= Prince Levan of Georgia (1786–1812) =

Levan (ლევანი, ლეონი; 1786–1812) was a grandson of King Heraclius II of Georgia, who led a Georgian-Ossetian rebellion against the Russian rule in 1810. He was killed by the Lezgins brigands in October 1812.

==Early life==
Levan was born into the family of Prince Iulon of Georgia and his wife Princess Salome, daughter of Revaz Amilakhvari, in 1786. The family lived in Tbilisi, the capital of Heraclius II, until its sack by the Persians in 1795. After that, Iulon moved his household to his princely domain in the Ksani valley, where the young Levan was educated privately by the respected dean Ioane Kartvelishvili.

After the death of his half-brother George XII in December 1800, Iulon claimed the rights to the throne of the Kingdom of Kartli-Kakheti, but the royal succession was disrupted by the Russian government, which went ahead with the plan of outright annexation of Georgia. In April 1801, in defiance of the Russian regime, Iulon retired to western Georgia, to his sisterly nephew, King Solomon II of Imereti. In June 1804, 18-year-old Levan accompanied his father, Iulon, and uncle, Parnaoz, in a futile attempt to join the rebellion by the Georgian highlanders against the Russians. On their retreat to Imereti, the Russian troops surprised the fugitive princes and captured Iulon. Levan and Parnaoz managed to escape to Iran, which was then at war with Russia. Parnaoz was captured by the Russians later that year in the rebellious Georgian province of Mtiuleti, while Levan joined another of his uncles, Alexander, in his service in the Iranian military at Erivan.

==Ossetian rebellion==
In July 1810, Levan, through Akhaltsikhe and Imereti, penetrated into the Liakhvi valley and on July 26 issued a proclamation from the village of Kekhvi, calling for the nobles of Kartli to join the rebellion against Russia. It was arranged that Levan's forces would then join the Imeretian rebels under his cousin, the deposed king Solomon II, and with the help of the Ottoman and Iranian armies dislodge the Russians from Georgia. Levan raised a force of some 2,000 Ossetian peasants and placed the town of Tskhinvali under siege, but failed to take it. The princes Machabeli, on whose lands many of the Ossetians lived, stood by Levan's side. The Russian commander in Georgia, Alexander Tormasov, also received intelligence that Levan was preparing to seize his uncle, the Catholicos-Patriarch of Georgia Anton II, who had been pressured by the Russians to leave for Russia. Anton was eventually escorted out of Tiflis on 3 November 1810 and on 11 July 1811 stripped of his office.

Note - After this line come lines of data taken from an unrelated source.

Lemma ids1_rows :
  ids1 = reconciledIDs ident name D (Backend.join ident ids0 table) table ids0.
Proof.
  unfold ids1, reconciledIDs.
  rewrite toAssign_view, filter_map_view, !map_map.
  rewrite (map_ext _ _ view_ident (toAssign _ _ _ _)).
  rewrite (map_ext _ _ view_ident (filter _ _)).
  rewrite (map_ext _ _ view_name).
  f_equal. f_equal. f_equal. apply filter_ext. intros x. now rewrite view_name.
Qed.

Lemma view_kept e :
  In e (map view (Backend.join ident ids1 table)) -> In (nameB e) D.
Proof.
  rewrite ids1_rows. intros Hin. apply in_map_iff in Hin. destruct Hin as (x & <- & Hx).
  rewrite view_name. revert Hx. unfold reconciledIDs.
  now apply reconciled_names_desired.
Qed.

Lemma view_held d :
  In d D -> In d (map nameB (map view table)) ->
  In d (map nameB (map view (Backend.join ident ids1 table))).
Proof.
  rewrite ids1_rows, !map_map, (map_ext _ _ view_name table),
    (map_ext _ _ view_name (Backend.join _ _ _)).
  unfold reconciledIDs. now apply reconciled_desired_held.
Qed.

End RelationView.

(** ** What an update that ends normally does to the in-memory remote system *)

Lemma groupResource_Update_tracing plan now :
  tracing (groupResource.Update (W:=Backend.t) plan now).
Proof. unfold groupResource.Update. tracing_tac. Qed.

Lemma userResource_Update_tracing plan now :
  tracing (userResource.Update (W:=Backend.t) plan now).
Proof. unfold userResource.Update. tracing_tac. Qed.

Lemma roleResource_Update_tracing plan now :
  tracing (roleResource.Update (W:=Backend.t) plan now).
Proof. unfold roleResource.Update. tracing_tac. Qed.

Lemma traced_ids A (f : A -> string) (g : string -> Entry) l (b b' : Backend.t) :
  traced b (map (fun x => g (f x)) l) b' -> traced b (map g (map f l)) b'.
Proof. now rewrite map_map. Qed.

(** The listings and [IDsByNames] leave the remote system as it is. *)
Lemma traced_ListRoles attributes L (b b' : Backend.t) :
  traced b [ok (ListRoles attributes) L] b' ->
  b' = b /\ L = map (Backend.roleView b) (Backend.roles b).
Proof. intros (w & Ex & ->). simpl in Ex. inversion Ex. auto. Qed.

Lemma traced_ListMarkingDefinitions attributes L (b b' : Backend.t) :
  traced b [ok (ListMarkingDefinitions attributes) L] b' ->
  b' = b /\ L = Backend.markings b.
Proof. intros (w & Ex & ->). simpl in Ex. inversion Ex. auto. Qed.

Lemma traced_ListGroups attributes L (b b' : Backend.t) :
  traced b [ok (ListGroups attributes) L] b' ->
  b' = b /\ L = map (Backend.groupView b) (Backend.groups b).
Proof. intros (w & Ex & ->). simpl in Ex. inversion Ex. auto. Qed.

Lemma traced_IDsByNames names ids (b b' : Backend.t) :
  traced b [ok (IDsByNames names) ids] b' ->
  b' = b /\ Backend.idsByNames names (Backend.capabilities b) = Some ids.
Proof.
  intros (w & Ex & ->). simpl in Ex.
  destruct (Backend.idsByNames names (Backend.capabilities b)); inversion Ex. auto.
Qed.

Lemma traced_ReadGroup attributes id group (b b' : Backend.t) :
  traced b [ok (ReadGroup attributes id) group] b' ->
  b' = b /\ exists row, named Backend.group_ID id (Backend.groups b) = Some row /\
                        group = Backend.groupView b row.
Proof.
  intros (w & Ex & ->). simpl in Ex. apply reading_Reply in Ex. exact Ex.
Qed.

Lemma traced_ReadUser attributes id user (b b' : Backend.t) :
  traced b [ok (ReadUser attributes id) user] b' ->
  b' = b /\ exists row, named Backend.user_ID id (Backend.users b) = Some row /\
                        user = Backend.userView b row.
Proof.
  intros (w & Ex & ->). simpl in Ex. apply reading_Reply in Ex. exact Ex.
Qed.

Lemma traced_ReadRole attributes id role (b b' : Backend.t) :
  traced b [ok (ReadRole attributes id) role] b' ->
  b' = b /\ exists row, named Backend.role_ID id (Backend.roles b) = Some row /\
                        role = Backend.roleView b row.
Proof.
  intros (w & Ex & ->). simpl in Ex. apply reading_Reply in Ex. exact Ex.
Qed.

(** A change of the groups, of the users or of the roles leaves the other
    tables, and the views that do not read the table changed, as they are. *)
Lemma groups_with_groups b x : Backend.groups (Backend.with_groups b x) = x.
Proof. reflexivity. Qed.

Lemma users_with_users b x : Backend.users (Backend.with_users b x) = x.
Proof. reflexivity. Qed.

Lemma roles_with_roles b x : Backend.roles (Backend.with_roles b x) = x.
Proof. reflexivity. Qed.

Lemma roles_with_groups b x : Backend.roles (Backend.with_groups b x) = Backend.roles b.
Proof. reflexivity. Qed.

Lemma markings_with_groups b x :
  Backend.markings (Backend.with_groups b x) = Backend.markings b.
Proof. reflexivity. Qed.

Lemma groups_with_users b x : Backend.groups (Backend.with_users b x) = Backend.groups b.
Proof. reflexivity. Qed.

Lemma roleView_with_groups b x :
  Backend.roleView (Backend.with_groups b x) = Backend.roleView b.
Proof. reflexivity. Qed.

Lemma groupView_with_users b x :
  Backend.groupView (Backend.with_users b x) = Backend.groupView b.
Proof. reflexivity. Qed.

Ltac traced_block T T1 :=
  let w := fresh "w" in
  apply traced_app in T; destruct T as (w & T1 & T).

Section UpdateEffect.
Import Backend.

(** Update of a group: the row of the group has its roles and its allowed
    markings reconciled, nothing else changes. *)
Lemma groupResource_Update_effect plan now b0 st b1 j :
  run (groupResource.Update plan now) b0 = (Done st, (b1, j)) ->
  exists row0,
    named group_ID (groupResource.ID plan) (groups b0) = Some row0 /\
    b1 = with_groups b0
           (amend group_ID (groupResource.ID plan)
              (fun row =>
                 setGroupMarkings
                   (reconciledIDs MarkingDefinition.ID MarkingDefinition.Definition_
                      (converted (groupResource.AllowedMarking plan))
                      (Group.AllowedMarking (groupView b0 row0)) (markings b0))
                   (setGroupRoles
                      (reconciledIDs Role.ID Role.Name (converted (groupResource.Roles plan))
                         (nodes (Group.Roles (groupView b0 row0)))
                         (map (roleView b0) (roles b0)))
                      row))
              (groups b0)).
Proof.
  intros E.
  assert (T : traced b0 j b1)
    by (eapply run_traced; [apply groupResource_Update_tracing | exact E]).
  apply groupResource_Update_Done in E. destruct E as (group & L & M & -> & ->).
  unfold groupUpdateJournal in T.
  traced_block T T1. apply traced_ReadGroup in T1.
  destruct T1 as (-> & row0 & Hrow & ->).
  exists row0. split; [exact Hrow|].
  assert (Hid : Group.ID (groupView b0 row0) = groupResource.ID plan)
    by (apply named_Some in Hrow; destruct Hrow as [Hrow _]; exact Hrow).
  rewrite Hid in T. clear Hid.
  traced_block T T1.
  apply (traced_ids Role.ID (fun id => ok (UnassignRole _ id) tt)) in T1.
  apply traced_UnassignRole in T1. subst.
  traced_block T T1. apply traced_ListRoles in T1. destruct T1 as [-> ->].
  traced_block T T1.
  apply (traced_ids Role.ID (fun id => ok (AssignRole _ id) tt)) in T1.
  apply traced_AssignRole in T1. subst.
  traced_block T T1.
  apply (traced_ids MarkingDefinition.ID
           (fun id => ok (UnassignMarkingDefinition _ id) tt)) in T1.
  apply traced_UnassignMarkingDefinition in T1. subst.
  traced_block T T1. apply traced_ListMarkingDefinitions in T1. destruct T1 as [-> ->].
  apply (traced_ids MarkingDefinition.ID
           (fun id => ok (AssignMarkingDefinition _ id) tt)) in T.
  apply traced_AssignMarkingDefinition in T. subst b1.
  rewrite !with_groups_twice, !groups_with_groups, !roles_with_groups,
    !markings_with_groups, !roleView_with_groups.
  repeat (rewrite amend_amend; [|intros; reflexivity]).
  reflexivity.
Qed.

In September 1810, the Russian reinforcements under Colonel Stahl defeated major rebel contingents in the Liakhvi valley. The rebellious villages were burned down, the towers of Ossetian families were blown up, and the princes Machabeli were rounded up. Of Levan's noble allies, Durmishkhan Tusishvili was killed in fighting, Luarsab Machabeli was banished to Russia, and Baadur Bortishvili died in jail in Tiflis. The Ossetian peasant leaders, Tokh and Bibo Sanakoshvili, were hanged in Gori on 7 February 1811.

After his defeat, Levan found refuge among the Ossetians of the Nar gorge, north of the Greater Caucasus mountains. In vain Prince Iulon, now living in Russia, and General Tormasov tried to persuade Levan to surrender in exchange for the right to join his father in his safe exile. Prince Yeremey Bagration, a Russian army officer of Georgian origin, was sent to parley, but Levan had him tortured and sold to the Kabardians. A reward of 2,000 roubles and a pension was offered for Levan's capture. Levan, accompanied by only three Ossetians, decided to make his way to the Ottoman-controlled Akhaltsikhe, but was stabbed to death by the Lezgins encountered in a cornfield at Gogias-Tsikhe in the Borjomi gorge in October 1812. So that only Levan's severed head and blood-stained garments reached the pasha of Akhaltsikhe, who had the Lezgin murderers arrested and executed. Levan's remains were interred by the serfs of the princes Tsitsishvili at the then-defunct monastery of St. Nicholas at Kintsvisi.